## WHAT IS NEEDED
Below are some records. Return exactly the lines from the one containing "2 data rows" through the one containing "read_spreadsheet a_manager (inr sheet_with_one_data_row)", both included, and only those.

[Stored data entries]
(** ** [read_spreadsheet] and [run] *)

(** C2, as the code has it.  The row count is tested before the two header
    rows are removed.  A sheet of fewer than 2 rows in all makes
    [read_spreadsheet] return [False] with the warning and leaves the
    groups untouched, and [run] then creates no calendar and returns
    normally.  A sheet of 2 rows or more passes the test: its first two
    rows are removed and the rest, however short, is cleaned and grouped. *)
Theorem read_spreadsheet_short_sheet (self : CalendarManager) (data : list row) :
  (List.length data < 2 ->
   read_spreadsheet self (inr data) =
     (self, false, [Warning "No data found in spreadsheet"]) /\
   run self (inr data) =
     {| run_self := self;
        run_created := [];
        run_log := [Warning "No data found in spreadsheet";
                    Error "No data available to process"] |}) /\
  (2 <= List.length data ->
   read_spreadsheet self (inr data) =
     match group_calendar_data self (clean_spreadsheet_data (skipn 2 data)) with
     | (self', inr _) => (self', true, [])
     | (self', inl e) => (self', false, [ErrorExc "Error reading spreadsheet" e])
     end).
Proof.
  split; intros Hlen.
  - assert (E : read_spreadsheet self (inr data) =
                (self, false, [Warning "No data found in spreadsheet"])).
    { unfold read_spreadsheet.
      destruct data as [|h1 [|h2 rest]]; simpl in *; try reflexivity; lia. }
    split; [exact E|]. unfold run. rewrite E. reflexivity.
  - unfold read_spreadsheet.
    destruct data as [|h1 [|h2 rest]]; simpl in Hlen; try lia.
    reflexivity.
Qed.

Lemma read_spreadsheet_short_sheet_witness :
  (read_spreadsheet a_manager (inr [["Calendars"]]) =
     (a_manager, false, [Warning "No data found in spreadsheet"]) /\
   run a_manager (inr [["Calendars"]]) =
     {| run_self := a_manager;
        run_created := [];
        run_log := [Warning "No data found in spreadsheet";
                    Error "No data available to process"] |}) /\
  read_spreadsheet a_manager (inr [["Calendars"]; ["Name"]; ["A"]]) =
    (set_calendar_groups a_manager [("A", [["A"]])], true, []).
Proof.
  split.
  - apply (proj1 (read_spreadsheet_short_sheet a_manager [["Calendars"]])).
    simpl. lia.
  - etransitivity.
    + apply (proj2 (read_spreadsheet_short_sheet a_manager
                      [["Calendars"]; ["Name"]; ["A"]])).
      simpl. lia.
    + reflexivity.
Defined.

(** C2 fails as stated: with two header rows and one data row, fewer than
    2 data rows remain after the headers are removed, yet the read step
    returns [True] without a warning and the run creates the calendar of
    that row. *)
Lemma read_spreadsheet_one_data_row :
  List.length (skipn 2 sheet_with_one_data_row) < 2 /\
  read_spreadsheet a_manager (inr sheet_with_one_data_row) =
    (set_calendar_groups a_manager
       [("A", [one_day_row "A" 2 "09:00" "12:00" "30"])], true, []) /\
  run_created (run a_manager (inr sheet_with_one_data_row)) =
    [("A", [one_day_row "A" 2 "09:00" "12:00" "30"])] /\
  run_log (run a_manager (inr sheet_with_one_data_row)) = [].
Proof.
  split; [simpl; lia|].
  repeat split; vm_compute; reflexivity.
Qed.

(** ** The dictionary *)

Lemma key_eqb_eq (a b : SlotKey) : key_eqb a b = true <-> a = b.
Proof.
  destruct a as [[[a1 a2] a3] a4], b as [[[b1 b2] b3] b4]. simpl.
  rewrite !andb_true_iff, !String.eqb_eq. split.
  - intros [[[-> ->] ->] ->]. reflexivity.
  - intros E. injection E as -> -> -> ->. auto.
Qed.

Lemma key_eqb_refl (a : SlotKey) : key_eqb a a = true.
Proof. now apply key_eqb_eq. Qed.

Lemma key_eqb_neq (a b : SlotKey) : a <> b -> key_eqb a b = false.
Proof.
  intros N. destruct (key_eqb a b) eqn:E; [|reflexivity].
  apply key_eqb_eq in E. contradiction.
Qed.

Lemma int_in_In (x : Z) (l : list Z) : int_in x l = true <-> In x l.
Proof.
  unfold int_in. rewrite existsb_exists. split.
  - intros (y & Hy & E). apply Z.eqb_eq in E. now subst.
  - intros H. exists x. split; [exact H | apply Z.eqb_refl].
Qed.

Lemma dict_contains_true (k : SlotKey) (d : TimeSlots) :
  dict_contains k d = true -> exists v, dict_getitem k d = inr v.
Proof.
  induction d as [|[k' v'] d IH]; simpl; [discriminate|].
  destruct (key_eqb k k'); simpl; [now exists v' | exact IH].
Qed.

Lemma dict_contains_false (k : SlotKey) (d : TimeSlots) :
  dict_contains k d = false ->
  dict_getitem k d = inl KeyError /\
  ~ In k (map fst d) /\
  forall v, dict_setitem k v d = d ++ [(k, v)].
Proof.
  induction d as [|[k' v'] d IH]; simpl.
  - intros _. repeat split; auto.
  - destruct (key_eqb k k') eqn:E; simpl; [discriminate|].
    intros H. destruct (IH H) as (G & N & S). repeat split.
    + exact G.
    + intros [<- | I]; [|contradiction].
      rewrite key_eqb_refl in E. discriminate.
    + intros v. now rewrite S.
Qed.

Lemma dict_getitem_contains (k : SlotKey) (d : TimeSlots) (v : list Z) :
  dict_getitem k d = inr v -> dict_contains k d = true.
Proof.
  induction d as [|[k' v'] d IH]; simpl; [discriminate|].
  destruct (key_eqb k k'); simpl; auto.
Qed.

Lemma dict_getitem_error (k : SlotKey) (d : TimeSlots) (e : exn) :
  dict_getitem k d = inl e -> dict_contains k d = false.
Proof.
  induction d as [|[k' v'] d IH]; simpl; [reflexivity|].
  destruct (key_eqb k k'); simpl; [discriminate | exact IH].
Qed.

Lemma dict_getitem_In (k : SlotKey) (d : TimeSlots) (v : list Z) :
  dict_getitem k d = inr v -> In (k, v) d.
Proof.
  induction d as [|[k' v'] d IH]; simpl; [discriminate|].
  destruct (key_eqb k k') eqn:E.
  - intros [= ->]. apply key_eqb_eq in E. subst. now left.
  - intros H. right. auto.
Qed.

Lemma dict_getitem_setitem (k : SlotKey) (v : list Z) (d : TimeSlots) :
  dict_getitem k (dict_setitem k v d) = inr v.
Proof.
  induction d as [|[k' v'] d IH]; simpl.
  - now rewrite key_eqb_refl.
  - destruct (key_eqb k k') eqn:E; simpl; rewrite E; [reflexivity | exact IH].
Qed.

Lemma dict_getitem_setitem_other (k k' : SlotKey) (v : list Z) (d : TimeSlots) :
  k' <> k -> dict_getitem k' (dict_setitem k v d) = dict_getitem k' d.
Proof.
  intros N. induction d as [|[k0 v0] d IH]; simpl.
  - now rewrite (key_eqb_neq _ _ N).
  - destruct (key_eqb k k0) eqn:E; simpl.
    + apply key_eqb_eq in E. subst k0.
      now rewrite (key_eqb_neq _ _ N).
    + now rewrite IH.
Qed.

Lemma dict_getitem_app_other (k k' : SlotKey) (v : list Z) (d : TimeSlots) :
  k' <> k -> dict_getitem k' (d ++ [(k, v)]) = dict_getitem k' d.
Proof.
  intros N. induction d as [|[k0 v0] d IH]; simpl.
  - now rewrite (key_eqb_neq _ _ N).
  - now rewrite IH.
Qed.

Lemma dict_setitem_keys (k : SlotKey) (v w : list Z) (d : TimeSlots) :
  dict_getitem k d = inr w -> map fst (dict_setitem k v d) = map fst d.
Proof.
  induction d as [|[k' v'] d IH]; simpl; [discriminate|].
  destruct (key_eqb k k'); simpl; [reflexivity|].
  intros H. now rewrite IH.
Qed.

Lemma dict_setitem_Forall (Q : list Z -> Prop) (k : SlotKey) (v : list Z) (d : TimeSlots) :
  Forall (fun entry => Q (snd entry)) d -> Q v ->
  Forall (fun entry => Q (snd entry)) (dict_setitem k v d).
Proof.
  intros Hd Hv. induction Hd as [|[k' v'] d Hx Hd IH]; simpl.
  - now constructor.
  - destruct (key_eqb k k'); constructor; auto.
Qed.

Lemma dict_setitem_app_new (k : SlotKey) (v w : list Z) (d : TimeSlots) :
  ~ In k (map fst d) -> dict_setitem k v (d ++ [(k, w)]) = d ++ [(k, v)].
Proof.
  induction d as [|[k' v'] d IH]; simpl; intros N.
  - now rewrite key_eqb_refl.
  - rewrite key_eqb_neq by (intros ->; tauto).
    rewrite IH by tauto. reflexivity.
Qed.

(** The last lines of the loop body add the day as [file_day] does. *)
Lemma add_day_code (k : SlotKey) (day_num : Z) (ts : TimeSlots) :
  (let ts1 := if negb (dict_contains k ts) then dict_setitem k [] ts else ts in
   days <- dict_getitem k ts1 ;;
   if negb (int_in day_num days)
   then ret (dict_setitem k (days ++ [day_num]) ts1)
   else ret ts1) = inr (file_day k day_num ts).
Proof.
  unfold file_day. cbv zeta.
  destruct (dict_contains k ts) eqn:C; simpl negb; cbv iota.
  - destruct (dict_contains_true k ts C) as [days G]. rewrite G. simpl.
    now destruct (int_in day_num days).
  - destruct (dict_contains_false k ts C) as (G & N & S). rewrite G.
    rewrite dict_getitem_setitem. simpl. rewrite !S.
    now rewrite dict_setitem_app_new.
Qed.

Lemma file_day_has_day (k : SlotKey) (day_num : Z) (ts : TimeSlots) :
  has_day k day_num (file_day k day_num ts).
Proof.
  unfold file_day, has_day.
  destruct (dict_getitem k ts) as [e | days] eqn:G.
  - exists [day_num]. split; [|now left].
    apply dict_getitem_error in G.
    destruct (dict_contains_false k ts G) as (_ & _ & S).
    rewrite <- S. apply dict_getitem_setitem.
  - destruct (int_in day_num days) eqn:I.
    + exists days. split; [exact G | now apply int_in_In].
    + exists (days ++ [day_num]). split; [apply dict_getitem_setitem|].
      apply in_or_app. right. now left.
Qed.

Lemma file_day_keeps (k k' : SlotKey) (day_num d' : Z) (ts : TimeSlots) :
  has_day k' d' ts -> has_day k' d' (file_day k day_num ts).
Proof.
  intros (days' & G' & I'). unfold file_day, has_day.
  destruct (dict_getitem k ts) as [e | days] eqn:G.
  - exists days'. split; [|exact I'].
    rewrite dict_getitem_app_other; [exact G'|].
    intros ->. rewrite G in G'. discriminate.
  - destruct (int_in day_num days); [now exists days'|].
    assert (D : k' = k \/ k' <> k).
    { destruct (key_eqb k' k) eqn:E; [left; now apply key_eqb_eq|].
      right. intros ->. rewrite key_eqb_refl in E. discriminate. }
    destruct D as [-> | N].
    + exists (days ++ [day_num]). split; [apply dict_getitem_setitem|].
      rewrite G in G'. injection G' as <-. apply in_or_app. now left.
    + exists days'. split; [|exact I'].
      now rewrite dict_getitem_setitem_other.
Qed.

## EXPECTED OUTPUT
    2 data rows remain after the headers are removed, yet the read step
    returns [True] without a warning and the run creates the calendar of
    that row. *)
Lemma read_spreadsheet_one_data_row :
  List.length (skipn 2 sheet_with_one_data_row) < 2 /\
  read_spreadsheet a_manager (inr sheet_with_one_data_row) =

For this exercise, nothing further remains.